Tais acusações partiram, principalmente, de políticos e autoridades governamentais. Muitos deles defenderam, em 1992, o impeachment do presidente Fernando Collor. Imagine se toda essa gente que fez tal pedido, àquela época, fosse considerada golpista! Fernando Henrique, hoje a vidraça contra a qual as oposições atiram pedras, era, naquele episódio, um dos estilingues da comissão de parlamentares que coordenava a proposta de impedimento do então chefe de governo.
Quem circulou pela Esplanada em que se concluía a marcha pôde sentir, nitidamente, o ânimo dos manifestantes. Todos, ou quase todos eram pessoas vexadas por não terem trabalho nem a menor perspectiva de virem a trabalhar. Em entrevista, o presidente da República disse que o índice de desemprego afinal se estabilizara e a porcentagem de desempregados caíra de 7,8% para 7,5%, entre junho e julho últimos.
Evidentemente, as estatísticas não são de FHC. Elas devem ter-lhe sido fornecidas pelos marqueteiros do governo, gente especializada em produzir futuro cor-de-rosa, quando o presente é sombrio e cinzento. O presidente apresentou-se, na televisão, com outras jóias dessa fábrica de horizontes de otimismo que não se confirmam. Uma delas, ao contrário das previsões do FMI, prometia ao País um piso de crescimento de 4%, no ano 2000, que pode, portanto, ser até maior. Outra pérola garantia que os juros finais, hoje injustificavelmente altos, para as pessoas físicas vão ter de baixar.
Sucede, no tocante ao desemprego, que os índices não caíram no período citado, pois não se criou um só novo posto de trabalho no Brasil. Caiu, sim, o número dos que procuravam trabalho e, cansados, pararam de percorrer, inutilmente, agências de emprego que exploram os desempregados, cobrando-lhes taxas para se inscreverem nas listas dos sem-trabalho.

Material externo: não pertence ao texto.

(** * ForgeAgent: the task execution engine of skyvern/forge/agent.py

    A shallow embedding of [ForgeAgent] and the properties of its step
    executor, step policy, recorder and responder.

    External collaborators ([app.DATABASE], [app.BROWSER_MANAGER],
    [app.ARTIFACT_MANAGER], the LLM, the scraper, the action handlers,
    [requests]) are oracles over an abstract world: each call may return a
    value or raise, and is recorded, with its reply, in a transcript. *)

From Stdlib Require Import ZArith List String Bool Lia.
From Stdlib Require Decimal DecimalString.
Import ListNotations.

Local Open Scope string_scope.
Local Open Scope Z_scope.
Local Open Scope list_scope.

(** ** Data model *)

Module StepStatus.
Inductive t := created | running | failed | completed.
End StepStatus.

Module TaskStatus.
Inductive t := created | running | failed | terminated | completed.
End TaskStatus.

Module ActionType.
Inductive t :=
| CLICK | INPUT_TEXT | UPLOAD_FILE | SELECT_OPTION | CHECKBOX
| WAIT | NULL_ACTION | SOLVE_CAPTCHA | TERMINATE | COMPLETE.

Definition eqb (a b : t) : bool :=
  match a, b with
  | CLICK, CLICK | INPUT_TEXT, INPUT_TEXT | UPLOAD_FILE, UPLOAD_FILE
  | SELECT_OPTION, SELECT_OPTION | CHECKBOX, CHECKBOX | WAIT, WAIT
  | NULL_ACTION, NULL_ACTION | SOLVE_CAPTCHA, SOLVE_CAPTCHA
  | TERMINATE, TERMINATE | COMPLETE, COMPLETE => true
  | _, _ => false
  end.
End ActionType.

Module ArtifactType.
Inductive t :=
| SCREENSHOT_ACTION | SCREENSHOT_FINAL | HTML_SCRAPE | HTML_ACTION
| RECORDING | HAR | TRACE
| VISIBLE_ELEMENTS_ID_XPATH_MAP | VISIBLE_ELEMENTS_TREE
| VISIBLE_ELEMENTS_TREE_TRIMMED.
End ArtifactType.

(** JSON payloads the engine only moves around ([data],
    [extracted_information], schemas): a string, a list or a dict. *)
Inductive Json :=
| JStr (s : string)
| JList (items : list string)
| JDict (fields : list (string * string)).

Record UserDefinedError := {
  error_code : string;
  error_reasoning : string
}.

(** [element_id] is [Some _] exactly for the instances of [WebAction]. *)
Record Action := {
  action_type : ActionType.t;
  element_id : option Z;
  reasoning : option string;
  data_extraction_goal : option string;
  action_errors : list UserDefinedError
}.

Definition isinstance_WebAction (a : Action) : bool :=
  match element_id a with Some _ => true | None => false end.

Record ActionResult := {
  success : bool;
  data : option Json;
  javascript_triggered : bool;
  step_retry_number : option Z;
  step_order : option Z
}.

Record AgentStepOutput := {
  action_results : option (list ActionResult);
  actions_and_results : option (list (Action * list ActionResult));
  errors : list UserDefinedError
}.

Module Step.
Record t := {
  step_id : string;
  task_id : string;
  organization_id : option string;
  order : Z;
  retry_index : Z;
  is_last : bool;
  status : StepStatus.t;
  output : option AgentStepOutput
}.
End Step.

Por mais que se contivessem e se portassem corretamente, percebia-se latejar, nos milhares de brasileiros que foram à marcha, a mistura de dois sentimentos socialmente explosivos. O rancor de um povo à beira do desespero e a agravante de não se dar mais credibilidade a quem deveria resolver seus problemas e repete estatísticas distorcidas: o governo do presidente FHC.